European Court hearing debates objectives of REACH
The objectives of the REACH Regulation in particular relating to the need to assess the safety of monomers used to make polymers were debated at the European Court of Justice on 27 January.
Lawyers representing the European Commission, Council of Ministers and the four claimants – SPCM, Hercules, CH Erbslöh and Lake Chemicals and Minerals – answered questions from the Judge Rapporteur and the Advocate-General, which were said to be in-depth and technical in nature.
The claimants asked the Court to rule on whether their interpretation of Article 6 (3) is correct – this is that the provision to register monomers should only apply to unreacted monomers in polymers, provided that these are not impurities. Based on its opinion on this issue of interpretation, they further asked the Court to decide on the validity of their claim that “the application of Article 6 (3) to manufacturers or importers of polymers [is] unlawful by reason that the requirements are irrational, discriminatory or disproportionate”.
An 'advisory opinion' from the Advocate General is scheduled to be issued on 10 March. While this will be influential, and at one time was considered to be indicative of the final outcome of the case, lawyers say their experience in recent years suggests that it would not be wise to regard the Advocate General's opinion as necessarily predictive of the Judge's decision. A final judgement is due by the end of the year.
Law firm Field Fisher Waterhouse, which represents SPCM and Hercules, provided Chemical Watch with the following statement on Tuesday's hearing:
“This case involves the REACH provisions related to manufacturers or importers of polymers having to register monomers in polymers, even though the importer is importing the polymer and not the monomer used to make the polymer. The claimants argued that, under Article 6(3) of REACH, importers or manufacturers of polymers should only be required to register the unreacted monomers that remain in the polymer end product, provided that such unreacted monomers are not "impurities." This interpretation of Article 6(3) is supported by the wording of the text and its consequences are consistent with the objectives of REACH, which are to enhance human health and environmental protection.
The institutions, and in particular the European Commission, considered that under Article 6(3) manufacturers or importers of polymers have to register "monomer ingredients", as they were before they entered the polymerisation process. Put differently, the institutions seek to require the registration of the monomers used to make the polymers, even if those monomers themselves are not the product placed on the European market.
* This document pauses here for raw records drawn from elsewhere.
(** The replies by the kind of request. *)
Lemma event_sent data bs k :
  rq_type rq = DEVICETOHOST -> event_request (vendor_request_of rq) data (lufa_keyboard (dev_app d0)) = Some (Sent bs, k) ->
  streams (rq_request rq) = false -> (length bs <= 2)%nat.
Proof.
  intros Ht E. unfold UsbMain.EVENT_USB_Device_ControlRequest in E. cbn [bmRequestType vendor_request_of] in E. rewrite Ht in E.
  change (DEVICETOHOST =? DEVICETOHOST) with true in E. cbv iota in E. unfold read_request in E. cbn [bRequest vendor_request_of] in E.
  unfold streams. intros Hs. repeat (apply orb_false_iff in Hs as [Hs ?]).
  repeat match type of E with (if ?c then _ else _) = _ => destruct c; [try (injection E as <- <-; cbn; lia); congruence|] end.
  done.
Qed.

Lemma read_replies data k0 reply k :
  rq_type rq = DEVICETOHOST -> event_request (vendor_request_of rq) data k0 = Some (reply, k) -> (exists bs, reply = Sent bs) \/ reply = Stalled.
Proof.
  intros Ht. unfold UsbMain.EVENT_USB_Device_ControlRequest. cbn [bmRequestType vendor_request_of]. rewrite Ht.
  change (DEVICETOHOST =? DEVICETOHOST) with true. cbv iota. unfold read_request, macro_storage_read. intros E.
  repeat match type of E with (if ?c then _ else _) = _ => destruct c end; try done;
    repeat case_match; try destruct (array_read _ _); cbn in E; simplify_eq; eauto.
Qed.

Lemma write_replies data k0 reply k :
  rq_type rq = HOSTTODEVICE -> event_request (vendor_request_of rq) data k0 = Some (reply, k) ->
  (reply = Received /\ receives_stream (rq_request rq) = true) \/ (reply = Acked /\ receives_stream (rq_request rq) = false) \/ reply = Stalled.
Proof.
  intros Ht. unfold UsbMain.EVENT_USB_Device_ControlRequest. cbn [bmRequestType vendor_request_of]. rewrite Ht.
  change (HOSTTODEVICE =? DEVICETOHOST) with false. change (HOSTTODEVICE =? HOSTTODEVICE) with true. cbv iota.
  unfold write_request, receives_stream. cbn [bRequest vendor_request_of]. intros E.
  repeat match type of E with (if ?c then _ else _) = _ => destruct c end; try done; try (simplify_eq; by eauto);
    match type of E with (?m ≫= _) = _ => destruct m end; cbn in E; simplify_eq; by left.
Qed.
(* ===== verification/LufaReports.v ===== *)
(** * lufa/LUFA/Drivers/USB/Class/Device/HIDClassDevice.c: the reports on the wire

    The interrupt endpoint of a HID interface: a host that polls it, at least
    once in [limit] frames, against [HID_Device_USBTask], whatever the timing.  What the host
    has heard and what still waits in the endpoint are together what the
    firmware has said. *)

From Stdlib Require Import String.
From S2P Require Import Prelude Descriptors Sort Hid ExtraReport Printing Hardware K84cs Keystate KeystateReports.
From S2P Require Import KeystateProofs MacroIndex Storage Macro Config Interpreter Keyboard KeyboardProofs KeyboardProps.
From S2P Require Import UsbMain UsbWire XmegaUsb UsbStream LufaDevice UsbStreamProofs LufaMain LufaMainProofs.
Open Scope Z_scope.
Open Scope proc_scope.

(** ** The host *)

(** What it has heard, the token it expects, and how many frames it may still wait. *)
Record listener := mkListener { heard : list (list Z); expects : Z; patience : nat }.

(** Fewer frames than [USB_STREAM_TIMEOUT_MS], which the stream waits for. *)
Abbreviation limit := 98%nat.

Inductive bus_event := Poll | Frame.

Section Listener.
Context {A : Type} (addr : Z) (n : nat) (start_of_frame : device (A:=A) -> device (A:=A)).
Abbreviation device := (device (A:=A)).

(** A transaction; a packet with another token than the expected one is one the host has. *)
Definition poll_endpoint (w : listener) (d : device) : listener * device :=
  let '(r, d) := wire (Token USBPID_IN addr (Z.of_nat n)) d in
  match r with
  | Sends pid bytes =>
      (if pid =? expects w then mkListener (heard w ++ [bytes]) (toggle pid) limit else mkListener (heard w) (expects w) limit,
       (wire (Shake USBPID_ACK) d).2)
  | _ => (mkListener (heard w) (expects w) limit, d)
  end.
(* ===== verification/VusbDriver.v ===== *)
(** * vusb/usbdrv: the USB driver of the V-USB build

    The C part of the driver, src/vusb/usbdrv/usbdrv.c, as src/vusb/usbconfig.h
    configures it, and the handling of whole packets by its interrupt routine,
    src/vusb/usbdrv/asmcommon.inc: the two share a receive buffer, a transmit
    buffer and their lengths.  Below that, the bits on the wire with their
    checksums are the assembler's; a buffer is a list without the checksum.

    What the driver calls, the functions of vusb_main.c and Descriptors.c, is
    the class [UsbFunctions].  [usbMsgPtr] is the list of the bytes from that
    address on: what is longer than one packet is constant data. *)

From S2P Require Import Prelude UsbWire.
Open Scope Z_scope.

(** What [usbFunctionSetup] returns: the bytes at [usbMsgPtr], or [USB_NO_MSG]. *)
Inductive setup_reply := Message (bytes : list Z) | NoMsg.

(** What the driver calls; [None]: no result.  [fn_write] returns
    the byte that tells whether the transfer is over, [fn_read] the bytes put into the buffer. *)
Class UsbFunctions (A : Type) := {
  fn_setup : vusb_request -> A -> setup_reply * A;
  fn_write : list Z -> A -> option (Z * A);
  fn_read : Z -> A -> option (list Z * A);
  fn_descriptor : vusb_request -> list Z
}.

Abbreviation USB_NO_MSG := 0xffff (only parsing).
Abbreviation USB_FLG_MSGPTR_IS_ROM := 0x40 (only parsing).
Abbreviation USB_FLG_USE_USER_RW := 0x80 (only parsing).
Abbreviation USBRQ_TYPE_MASK := 0x60 (only parsing).
Abbreviation USBRQ_TYPE_STANDARD := 0 (only parsing).
Abbreviation USBRQ_DIR_MASK := 0x80 (only parsing).
Abbreviation USB_CFG_EP3_NUMBER := 3 (only parsing).

(** [usbTxStatus_t] *)
Record tx_status := mkTx {
  tx_len : Z;
  tx_token : Z;
  tx_data : list Z
}.

Section Driver.
Context {A : Type} {F : UsbFunctions A}.

(** The static variables, and the state of what the driver calls. *)
Record driver := mkDriver {
  usbRxLen : Z;
  usbRxToken : Z;
  usbRxBuf : list Z;
  usbCurrentTok : Z;
  (* [usbTxLen] and [usbTxBuf] *)
  usbTx : tx_status;
  usbMsgPtr : list Z;
  usbMsgLen : Z;
  usbMsgFlags : Z;
  usbDeviceAddr : Z;
  usbNewDeviceAddr : Z;
  usbConfiguration : Z;
  usbTxStatus1 : tx_status;
  usbTxStatus3 : tx_status;
  drv_app : A
}.

Definition set_rx (len token : Z) (buf : list Z) (d : driver) : driver :=
  mkDriver len token buf (usbCurrentTok d) (usbTx d) (usbMsgPtr d) (usbMsgLen d) (usbMsgFlags d) (usbDeviceAddr d)
    (usbNewDeviceAddr d) (usbConfiguration d) (usbTxStatus1 d) (usbTxStatus3 d) (drv_app d).
Definition set_current (x : Z) (d : driver) : driver :=
  mkDriver (usbRxLen d) (usbRxToken d) (usbRxBuf d) x (usbTx d) (usbMsgPtr d) (usbMsgLen d) (usbMsgFlags d)
    (usbDeviceAddr d) (usbNewDeviceAddr d) (usbConfiguration d) (usbTxStatus1 d) (usbTxStatus3 d) (drv_app d).
Definition set_tx (x : tx_status) (d : driver) : driver :=
  mkDriver (usbRxLen d) (usbRxToken d) (usbRxBuf d) (usbCurrentTok d) x (usbMsgPtr d) (usbMsgLen d) (usbMsgFlags d)
    (usbDeviceAddr d) (usbNewDeviceAddr d) (usbConfiguration d) (usbTxStatus1 d) (usbTxStatus3 d) (drv_app d).
Definition set_msg (ptr : list Z) (len flags : Z) (d : driver) : driver :=
  mkDriver (usbRxLen d) (usbRxToken d) (usbRxBuf d) (usbCurrentTok d) (usbTx d) ptr len flags
    (usbDeviceAddr d) (usbNewDeviceAddr d) (usbConfiguration d) (usbTxStatus1 d) (usbTxStatus3 d) (drv_app d).
Definition set_addrs (addr new : Z) (d : driver) : driver :=
  mkDriver (usbRxLen d) (usbRxToken d) (usbRxBuf d) (usbCurrentTok d) (usbTx d) (usbMsgPtr d) (usbMsgLen d) (usbMsgFlags d)
    addr new (usbConfiguration d) (usbTxStatus1 d) (usbTxStatus3 d) (drv_app d).
Definition set_configuration (x : Z) (d : driver) : driver :=
  mkDriver (usbRxLen d) (usbRxToken d) (usbRxBuf d) (usbCurrentTok d) (usbTx d) (usbMsgPtr d) (usbMsgLen d) (usbMsgFlags d)
    (usbDeviceAddr d) (usbNewDeviceAddr d) x (usbTxStatus1 d) (usbTxStatus3 d) (drv_app d).
Definition set_interrupts (x1 x3 : tx_status) (d : driver) : driver :=
  mkDriver (usbRxLen d) (usbRxToken d) (usbRxBuf d) (usbCurrentTok d) (usbTx d) (usbMsgPtr d) (usbMsgLen d) (usbMsgFlags d)
    (usbDeviceAddr d) (usbNewDeviceAddr d) (usbConfiguration d) x1 x3 (drv_app d).
Definition set_app (x : A) (d : driver) : driver :=
  mkDriver (usbRxLen d) (usbRxToken d) (usbRxBuf d) (usbCurrentTok d) (usbTx d) (usbMsgPtr d) (usbMsgLen d) (usbMsgFlags d)
    (usbDeviceAddr d) (usbNewDeviceAddr d) (usbConfiguration d) (usbTxStatus1 d) (usbTxStatus3 d) x.

(** All handshake tokens have bit 4 set. *)
Definition handshake (len : Z) : bool := Z.testbit len 4.

(** ** Interrupt endpoints *)

Definition usbResetDataToggling (d : driver) : driver :=
  set_interrupts (mkTx (tx_len (usbTxStatus1 d)) USBPID_DATA1 (tx_data (usbTxStatus1 d)))
    (mkTx (tx_len (usbTxStatus3 d)) USBPID_DATA1 (tx_data (usbTxStatus3 d))) d.

Definition usbGenericSetInterrupt (data : list Z) (tx : tx_status) : tx_status :=
  mkTx (Z.of_nat (length data) + 4) (if handshake (tx_len tx) then toggle (tx_token tx) else tx_token tx) data.
Definition usbSetInterrupt (data : list Z) (d : driver) : driver :=
  set_interrupts (usbGenericSetInterrupt data (usbTxStatus1 d)) (usbTxStatus3 d) d.
Definition usbSetInterrupt3 (data : list Z) (d : driver) : driver :=
  set_interrupts (usbTxStatus1 d) (usbGenericSetInterrupt data (usbTxStatus3 d)) d.
Definition usbInterruptIsReady (d : driver) : bool := handshake (tx_len (usbTxStatus1 d)).
Definition usbInterruptIsReady3 (d : driver) : bool := handshake (tx_len (usbTxStatus3 d)).

(** ** Requests *)

(** The bytes [usbMsgPtr] points at, and [usbMsgFlags]: all descriptors are
    dynamic properties, unknown ones do not exist. *)
Definition usbDriverDescriptor (rq : vusb_request) (d : driver) : list Z * driver :=
  let type := u8 (rq_value rq / 256) in
  let known := (type =? 1) || (type =? 2) || (type =? 3) || (type =? 0x21) || (type =? 0x22) in
  (if known then fn_descriptor rq else [], set_msg (usbMsgPtr d) (usbMsgLen d) USB_FLG_MSGPTR_IS_ROM d).

Definition usbDriverSetup (rq : vusb_request) (d : driver) : list Z * driver :=
  let value := u8 (rq_value rq) in
  let r := rq_request rq in
  if r =? 0 then ([0; 0], d)
  else if r =? 5 then ([], set_addrs (usbDeviceAddr d) value d)
  else if r =? 6 then usbDriverDescriptor rq d
  else if r =? 8 then ([usbConfiguration d], d)
  else if r =? 9 then ([], set_configuration value d)
  else if r =? 10 then ([0], d)
  else if r =? 11 then ([], usbResetDataToggling d)
  else ([], d).

Definition process_setup (data : list Z) (d : driver) : driver :=
  if negb (Z.of_nat (length data) =? 8) then d
  else
    let rq := request_of data in
    let d := set_tx (mkTx USBPID_NAK USBPID_DATA0 (tx_data (usbTx d))) d in
    let d := set_msg (usbMsgPtr d) (usbMsgLen d) 0 d in
    let '(reply, d) :=
      if negb (Z.land (rq_type rq) USBRQ_TYPE_MASK =? USBRQ_TYPE_STANDARD)
      then let '(reply, a) := fn_setup rq (drv_app d) in (reply, set_app a d)
      else let '(bs, d) := usbDriverSetup rq d in (Message bs, d) in
    match reply with
    | NoMsg =>
        set_msg (usbMsgPtr d) (if negb (Z.land (rq_type rq) USBRQ_DIR_MASK =? 0) then rq_length rq else USB_NO_MSG)
          USB_FLG_USE_USER_RW d
    | Message bs =>
        let replyLen := Z.of_nat (length bs) in
        set_msg bs (if replyLen >? rq_length rq then rq_length rq else replyLen) (usbMsgFlags d) d
    end.

Definition usbProcessRx (data : list Z) (d : driver) : option driver :=
  if usbRxToken d =? USBPID_SETUP then Some (process_setup data d)
  else if negb (Z.land (usbMsgFlags d) USB_FLG_USE_USER_RW =? 0) then
    '(rval, a) ← fn_write data (drv_app d);
    let d := set_app a d in
    Some (if rval =? 0xff then set_tx (mkTx USBPID_STALL (tx_token (usbTx d)) (tx_data (usbTx d))) d
          else if negb (rval =? 0) then set_msg (usbMsgPtr d) 0 (usbMsgFlags d) d
          else d)
  else Some d.

(** ** Sending *)

Definition usbDeviceRead (len : Z) (d : driver) : option (list Z * driver) :=
  if len >? 0 then
    if negb (Z.land (usbMsgFlags d) USB_FLG_USE_USER_RW =? 0) then
      '(bs, a) ← fn_read len (drv_app d); Some (bs, set_app a d)
    else
      let n := Z.to_nat len in
      Some (take n (usbMsgPtr d), set_msg (drop n (usbMsgPtr d)) (usbMsgLen d) (usbMsgFlags d) d)
  else Some ([], d).

Definition usbBuildTxBlock (d : driver) : option driver :=
  let wantLen := if usbMsgLen d >? 8 then 8 else usbMsgLen d in
  let d := set_msg (usbMsgPtr d) (usbMsgLen d - wantLen) (usbMsgFlags d) d in
  let token := toggle (tx_token (usbTx d)) in
  '(bs, d) ← usbDeviceRead wantLen d;
  let len := Z.of_nat (length bs) in
  Some (if len <=? 8 then
          let d := set_tx (mkTx (len + 4) token bs) d in
          if len + 4 <? 12 then set_msg (usbMsgPtr d) USB_NO_MSG (usbMsgFlags d) d else d
        else set_msg (usbMsgPtr d) USB_NO_MSG (usbMsgFlags d) (set_tx (mkTx USBPID_STALL token bs) d)).

(** [reset]: the host holds the lines down. *)
Definition usbPoll (reset : bool) (d : driver) : option driver :=
  d ← (if usbRxLen d - 3 >=? 0 then
         d' ← usbProcessRx (usbRxBuf d) d; Some (set_rx 0 (usbRxToken d') (usbRxBuf d') d')
       else Some d);
  d ← (if handshake (tx_len (usbTx d)) && negb (usbMsgLen d =? USB_NO_MSG) then usbBuildTxBlock d else Some d);
  Some (if reset then set_addrs 0 0 d else d).

Definition usbInit (d : driver) : driver :=
  let d := usbResetDataToggling d in
  set_interrupts (mkTx USBPID_NAK (tx_token (usbTxStatus1 d)) (tx_data (usbTxStatus1 d)))
    (mkTx USBPID_NAK (tx_token (usbTxStatus3 d)) (tx_data (usbTxStatus3 d))) d.

(** ** The interrupt routine *)

(** [handleIn], for the endpoint's buffer: the address that has been set holds from a data packet on. *)
Definition handle_tx (tx : tx_status) (put : tx_status -> driver -> driver) (d : driver) : response * driver :=
  if handshake (tx_len tx) then (Handshake (tx_len tx), d)
  else (Sends (tx_token tx) (tx_data tx),
        set_addrs (u8 (2 * usbNewDeviceAddr d)) (usbNewDeviceAddr d) (put (mkTx USBPID_NAK (tx_token tx) (tx_data tx)) d)).

Definition handleIn (endpoint : Z) (d : driver) : response * driver :=
  if usbRxLen d >=? 1 then (Handshake USBPID_NAK, d)
  else if endpoint =? 0 then handle_tx (usbTx d) set_tx d
  else if endpoint =? USB_CFG_EP3_NUMBER
       then handle_tx (usbTxStatus3 d) (fun tx d => set_interrupts (usbTxStatus1 d) tx d) d
       else handle_tx (usbTxStatus1 d) (fun tx d => set_interrupts tx (usbTxStatus3 d) d) d.

Definition handleData (bytes : list Z) (d : driver) : response * driver :=
  let cnt := Z.of_nat (length bytes) + 3 in
  if usbCurrentTok d =? 0 then (Silence, d)
  else if negb (usbRxLen d =? 0) then (Handshake USBPID_NAK, d)
  else if cnt <? 4 then (Handshake USBPID_ACK, d)
  else (Handshake USBPID_ACK, set_rx cnt (usbCurrentTok d) bytes d).

Definition receive_packet (p : packet) (d : driver) : response * driver :=
  match p with
  | Data _ bytes => handleData bytes d
  | Token pid addr endpoint =>
      if negb (u8 (2 * addr) =? usbDeviceAddr d) then (Silence, set_current 0 d)
      else if pid =? USBPID_IN then handleIn endpoint d
      else if (pid =? USBPID_SETUP) || (pid =? USBPID_OUT) then (Silence, set_current pid d)
      else (Silence, set_current 0 d)
  | Shake _ => (Silence, set_current 0 d)
  end.

#[export] Instance driver_wire : Wire driver := receive_packet.
End Driver.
During the oral hearing, the claimants argued against the position put forward by the European Commission, stating that such interpretation has no support in the text of REACH, is inconsistent with the objective of the Regulation (since the information thus obtained by ECHA would be irrelevant for the risks and exposure of the polymers) and would entail absurd consequences. In particular, importers of polymers would be asked to register substances which no longer exist when polymers are imported in Europe, and it is impossible to see how the 1 tonne threshold would apply to such ingredients. Such interpretation may even be taken to mean that REACH has extraterritorial effects.
The Grand Chamber of the ECJ heard the parties' arguments, and the Judge Rapporteur asked the parties several questions. The claimants were asked to clarify why the interpretation put forward by them is consistent with the objectives of REACH, while the interpretation put forward by the institutions is not. The claimants reiterated that the objective of registration under REACH is to obtain information that is relevant for human health and environmental protection, and gathering data on substances used outside the EU before the polymerisation process does not bring any added benefit in that respect.
The Advocate General also asked questions, and in particular asked the European Commission to expand and/or clarify their submission that, if information on "monomer ingredients" is submitted, such information would also comprise the assessment of the polymer as part of the Chemical Safety Report covering the life-cycle of the "monomer ingredients". The European Commission did not address the question directly. The claimants responded that, under the relevant REACH provisions, the life-cycle of a monomer ends upon polymerisation, and the Chemical Safety Assessment performed for the monomer does not address the use of the polymer.
The Advocate General further indicated that an Advisory Opinion would be issued on 10 March 2009.
The claimants consider that the hearing allowed them to present their case and to point to the weaknesses in the case put forward by the institutions, and they are looking forward to receiving the Advocate General opinion as the immediate next step and the final judgment by the end of the year, to allow them to comply with the first December 2010 deadline in full legal certainty.”